Spirulina, a type of blue-green algae, is an incredible superfood that provides a concentrated source of protein, vitamins, antioxidants, and other nutrients. As one of the oldest life forms on Earth, the use of spirulina as a food source dates all the way back to 9th century Chad, and it is believed spirulina was used by the Aztecs in 16th-century Mexico.
Spirulina, a type of one-celled organism, got its name from the Latin word for “helix” or “spiral” because of its spring-like physical characteristic. In the US, spirulina is mostly known as a nutritional supplement or an ingredient to add nutrient power to smoothies and green drinks. However, in other parts of the world, spirulina is regarded as a valuable food source to prevent malnutrition.
Although spirulina is often described as “blue-green algae,” it is technically a type of cyanobacteria. Cyanobacteria are classified as bacteria because their genetic material is not organized in a membrane-bound nucleus.
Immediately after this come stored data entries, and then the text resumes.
(** ** Observable interactions *)

Inductive Event : Type :=
  | Acquire                                  (* entering [with self.device_lock] *)
  | Release                                  (* leaving it *)
  | LogInfo (msg : string)
  | LogWarning (msg : string)
  | IsSet (b : bool)                         (* [_stop_event.is_set()] *)
  | Wait (timeout : float)                   (* [_stop_event.wait(timeout)] *)
  | Sleep (seconds : float)                  (* [time.sleep(seconds)] *)
  | Call (name : string) (args : list PyVal) (* a device callable is invoked *)
  | SetAttr (name : string) (v : PyVal)      (* [setattr] on the device *)
  | SetValue (name : string) (v : PyVal)     (* [node.set_value(v)] *)
  | ThreadStart (t : Thread)
  | ThreadJoin (timeout : float)
  | TransportStart
  | TransportStop.

(** ** The adapter instance *)

(** The attributes of an [OPCUAAdapter] instance, together with the two
    pieces of the Python runtime its code depends on: [cells] holds, per
    activation of [_add_methods], the current value of its local variable
    [method_name] (closures created there read it), and [trace] records the
    interactions so far, oldest first. *)
Record OPCUAAdapter : Type := mkAdapter {
  _options : Options;
  interface : option Device;
  _server : option Server;
  _running : bool;
  _nodes : gmap string Node;
  _update_thread : option Thread;
  _stop_event : bool;
  _property_values : gmap string PyVal;
  cells : list (option string);
  trace : list Event
}.

(** [OPCUAAdapter.__init__], after the base class has merged the options
    and a device has or has not been bound. *)
Definition __init__ (options : Options) (device : option Device) : OPCUAAdapter :=
  {| _options := options;
     interface := device;
     _server := None;
     _running := false;
     _nodes := ∅;
     _update_thread := None;
     _stop_event := false;
     _property_values := ∅;
     cells := [];
     trace := [] |}.

(** Field updates. *)
Definition set_interface (d : option Device) (s : OPCUAAdapter) : OPCUAAdapter :=
  mkAdapter (_options s) d (_server s) (_running s) (_nodes s) (_update_thread s)
            (_stop_event s) (_property_values s) (cells s) (trace s).

Definition set__server (v : option Server) (s : OPCUAAdapter) : OPCUAAdapter :=
  mkAdapter (_options s) (interface s) v (_running s) (_nodes s) (_update_thread s)
            (_stop_event s) (_property_values s) (cells s) (trace s).

Definition set__running (v : bool) (s : OPCUAAdapter) : OPCUAAdapter :=
  mkAdapter (_options s) (interface s) (_server s) v (_nodes s) (_update_thread s)
            (_stop_event s) (_property_values s) (cells s) (trace s).

Definition set__nodes (v : gmap string Node) (s : OPCUAAdapter) : OPCUAAdapter :=
  mkAdapter (_options s) (interface s) (_server s) (_running s) v (_update_thread s)
            (_stop_event s) (_property_values s) (cells s) (trace s).

Definition set__update_thread (v : option Thread) (s : OPCUAAdapter) : OPCUAAdapter :=
  mkAdapter (_options s) (interface s) (_server s) (_running s) (_nodes s) v
            (_stop_event s) (_property_values s) (cells s) (trace s).

Definition set__stop_event (v : bool) (s : OPCUAAdapter) : OPCUAAdapter :=
  mkAdapter (_options s) (interface s) (_server s) (_running s) (_nodes s) (_update_thread s)
            v (_property_values s) (cells s) (trace s).

Definition set__property_values (v : gmap string PyVal) (s : OPCUAAdapter) : OPCUAAdapter :=
  mkAdapter (_options s) (interface s) (_server s) (_running s) (_nodes s) (_update_thread s)
            (_stop_event s) v (cells s) (trace s).

Definition set_cells (v : list (option string)) (s : OPCUAAdapter) : OPCUAAdapter :=
  mkAdapter (_options s) (interface s) (_server s) (_running s) (_nodes s) (_update_thread s)
            (_stop_event s) (_property_values s) v (trace s).

Definition set_trace (v : list Event) (s : OPCUAAdapter) : OPCUAAdapter :=
  mkAdapter (_options s) (interface s) (_server s) (_running s) (_nodes s) (_update_thread s)
            (_stop_event s) (_property_values s) (cells s) v.

(** ** Statements: state and exceptions *)

(** A statement runs on the instance and either completes with a value or
    raises; what it changed before raising stays changed. *)
Definition M (A : Type) : Type := OPCUAAdapter -> Result A * OPCUAAdapter.

Definition ret {A : Type} (a : A) : M A := fun s => (Ok a, s).

Definition raise {A : Type} (e : Exn) : M A := fun s => (Raise e, s).

Definition bind {A B : Type} (m : M A) (f : A -> M B) : M B :=
  fun s => match m s with
           | (Ok a, s') => f a s'
           | (Raise e, s') => (Raise e, s')
           end.

Declare Scope py_scope.
Delimit Scope py_scope with py.
Notation "x <- c1 ;; c2" := (bind c1 (fun x => c2))
  (at level 100, c1 at next level, right associativity) : py_scope.
Notation "c1 ;; c2" := (bind c1 (fun _ => c2))
  (at level 100, right associativity) : py_scope.
Open Scope py_scope.

Definition gets {A : Type} (f : OPCUAAdapter -> A) : M A := fun s => (Ok (f s), s).

Definition modify (f : OPCUAAdapter -> OPCUAAdapter) : M unit := fun s => (Ok tt, f s).

Definition emit (ev : Event) : M unit :=
  modify (fun s => set_trace (trace s ++ [ev]) s).

Definition lift {A : Type} (r : Result A) : M A := fun s => (r, s).

(** [try: body except Exception as e: handler(e)]. *)
Definition try_except {A : Type} (body : M A) (handler : Exn -> M A) : M A :=
  fun s => match body s with
           | (Ok a, s') => (Ok a, s')
           | (Raise e, s') => handler e s'
           end.

(** [with self.device_lock: body]: the lock is released on the way out,
    whether [body] completes or raises. *)
Definition with_device_lock {A : Type} (body : M A) : M A :=
  fun s => match body (set_trace (trace s ++ [Acquire]) s) with
           | (r, s') => (r, set_trace (trace s' ++ [Release]) s')
           end.

(** [for x in xs: body(x)]. *)
Fixpoint for_each {A : Type} (xs : list A) (body : A -> M unit) : M unit :=
  match xs with
  | [] => ret tt
  | x :: rest => body x ;; for_each rest body
  end.

(** ** Attribute lookup on the instance *)

(** Names bound by the class body of [OPCUAAdapter].  The three functions
    defined below line 319 ([is_running], [handle], [_update_variables]) are
    indented into the body of [stop_server]: they are local to it and are
    not attributes of the class. *)
Definition class_attributes : list string :=
  ["default_options"; "protocol"; "__init__"; "start_server"; "_add_properties";
   "_add_methods"; "_get_ua_data_type"; "stop_server"].

(** Names assigned on the instance by [__init__]. *)
Definition init_attributes : list string :=
  ["_server"; "_running"; "_nodes"; "_update_thread"; "_stop_event";
   "_property_values"].

(** Modelled from the spec: the base class [Adapter] and the [has_log]
    decorator (lewis.core) are not among the sources.  From them an
    instance has the merged configuration [_options] (Bridge Configuration:
    defaults supplied, caller overrides merged over them), the bound device
    [interface] with its exclusive-access resource [device_lock] (Device
    Interface), the logger [log], and the runtime's entry points [handle]
    and [is_running] (Bridge Lifecycle). *)
Definition inherited_attributes : list string :=
  ["_options"; "interface"; "device_lock"; "log"; "handle"; "is_running"].

(** What an attribute lookup on [self] yields: the options tuple, or some
    other object. *)
Inductive SelfAttr : Type :=
  | AOptions (o : Options)
  | AObject.

(** [self.<name>]. *)
Definition self_getattr (name : string) : M SelfAttr :=
  fun s =>
    if bool_decide (name = "_options") then (Ok (AOptions (_options s)), s)
    else if bool_decide (name ∈ class_attributes ++ init_attributes ++ inherited_attributes)
         then (Ok AObject, s)
         else (Raise (AttributeError name), s).

(** [self.<name>.<field>] for a field of the options tuple. *)
Definition options_of {A : Type} (name : string) (field : string) (proj : Options -> A) : M A :=
  v <- self_getattr name ;;
  match v with
  | AOptions o => ret (proj o)
  | AObject => raise (AttributeError field)
  end.

(** [dir(self.interface)].  The builders run only when a device is bound;
    with none bound every name [dir] lists is a dunder name, which both
    builders skip, so the list is taken empty. *)
Definition dir_interface : M (list string) :=
  gets (fun s => match interface s with
                 | Some d => dir d
                 | None => []
                 end).

(** [getattr(self.interface, name)]. *)
Definition getattr_interface (name : string) : M Attr :=
  fun s => match interface s ≫= (fun d => d !! name) with
           | Some a => (Ok a, s)
           | None => (Raise (AttributeError name), s)
           end.

(** ** Calls into the protocol engine *)

(** A call of a method of [self._server] or of one of its nodes. *)
Definition server_update (f : Server -> Server) : M unit :=
  fun s => match _server s with
           | Some srv => (Ok tt, set__server (Some (f srv)) s)
           | None => (Raise (AttributeError "_server"), s)
           end.

Definition set_endpoint (endpoint : string) (srv : Server) : Server :=
  mkServer (Some endpoint) (srv_name srv) (srv_certificate srv) (srv_private_key srv)
           (srv_security_policy srv) (srv_namespaces srv) (srv_objects srv)
           (srv_variables srv) (srv_methods srv) (srv_started srv).

Definition set_server_name (name : string) (srv : Server) : Server :=
  mkServer (srv_endpoint srv) (Some name) (srv_certificate srv) (srv_private_key srv)
           (srv_security_policy srv) (srv_namespaces srv) (srv_objects srv)
           (srv_variables srv) (srv_methods srv) (srv_started srv).

Definition load_certificate (path : option string) (srv : Server) : Server :=
  mkServer (srv_endpoint srv) (srv_name srv) path (srv_private_key srv)
           (srv_security_policy srv) (srv_namespaces srv) (srv_objects srv)
           (srv_variables srv) (srv_methods srv) (srv_started srv).

Definition load_private_key (path : option string) (srv : Server) : Server :=
  mkServer (srv_endpoint srv) (srv_name srv) (srv_certificate srv) path
           (srv_security_policy srv) (srv_namespaces srv) (srv_objects srv)
           (srv_variables srv) (srv_methods srv) (srv_started srv).

Definition set_security_policy (policies : list string) (srv : Server) : Server :=
  mkServer (srv_endpoint srv) (srv_name srv) (srv_certificate srv) (srv_private_key srv)
           policies (srv_namespaces srv) (srv_objects srv)
           (srv_variables srv) (srv_methods srv) (srv_started srv).

Definition set_namespaces (ns : list string) (srv : Server) : Server :=
  mkServer (srv_endpoint srv) (srv_name srv) (srv_certificate srv) (srv_private_key srv)
           (srv_security_policy srv) ns (srv_objects srv)
           (srv_variables srv) (srv_methods srv) (srv_started srv).

Definition set_objects (objs : list string) (srv : Server) : Server :=
  mkServer (srv_endpoint srv) (srv_name srv) (srv_certificate srv) (srv_private_key srv)
           (srv_security_policy srv) (srv_namespaces srv) objs
           (srv_variables srv) (srv_methods srv) (srv_started srv).

Definition set_variables (vs : gmap string VariableNode) (srv : Server) : Server :=
  mkServer (srv_endpoint srv) (srv_name srv) (srv_certificate srv) (srv_private_key srv)
           (srv_security_policy srv) (srv_namespaces srv) (srv_objects srv)
           vs (srv_methods srv) (srv_started srv).

Definition set_methods (ms : gmap string MethodNode) (srv : Server) : Server :=
  mkServer (srv_endpoint srv) (srv_name srv) (srv_certificate srv) (srv_private_key srv)
           (srv_security_policy srv) (srv_namespaces srv) (srv_objects srv)
           (srv_variables srv) ms (srv_started srv).

Definition set_started (b : bool) (srv : Server) : Server :=
  mkServer (srv_endpoint srv) (srv_name srv) (srv_certificate srv) (srv_private_key srv)
           (srv_security_policy srv) (srv_namespaces srv) (srv_objects srv)
           (srv_variables srv) (srv_methods srv) b.

(** [self._server.register_namespace(uri)]: the index of the new entry. *)
Definition register_namespace (uri_ : string) : M nat :=
  fun s => match _server s with
           | Some srv =>
               (Ok (length (srv_namespaces srv)),
                set__server (Some (set_namespaces (srv_namespaces srv ++ [uri_]) srv)) s)
           | None => (Raise (AttributeError "_server"), s)
           end.

(** [self._server.get_objects_node()]. *)
Definition get_objects_node : M Node :=
  server_update (fun srv => srv) ;; ret (mkNode 0 "Objects").

(** [objects.add_object(idx, name)]. *)
Definition add_object (idx : nat) (name : string) : M Node :=
  server_update (fun srv => set_objects (srv_objects srv ++ [name]) srv) ;;
  ret (mkNode idx name).

(** [device_node.add_variable(idx, name, value, data_type)]. *)
Definition add_variable (idx : nat) (name : string) (value : PyVal)
    (data_type : ua.VariantType) : M Node :=
  server_update (fun srv =>
    set_variables (<[name := mkVariableNode value data_type false None]> (srv_variables srv)) srv) ;;
  ret (mkNode idx name).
Unlike other bacteria, they have chlorophyll and use the sun as an energy source, in the way plants and algae do.
One of the special traits of spirulina is its rich protein content—it’s 50 to 71 percent protein by weight (which is even better than red meat, which is about 27 percent protein). It also contains all of the essential amino acids, and 10 of the 12 non-essential amino acids, along with a potent array of other beneficial nutrients, such as:
Spirulina is a blue-green algae that grows rapidly through photosynthesis and converts greenhouse gases into nutrition, protein, and oxygen. This single celled organism grows in highly alkaline water and only occurs naturally in a few places on the planet. Water that is constantly between 30 – 39 degrees Celsius, that receives direct and intense sunlight, and with high alkalinity is rare, and it is because of its rarity that naturally occurring Spirulina is limited to a few bodies of water globally. Because of its unique habitat preference, Spirulina can be cultivated in an environment that is free from harmful contaminate algae and bacteria that thrive in more neutral water with lower pH.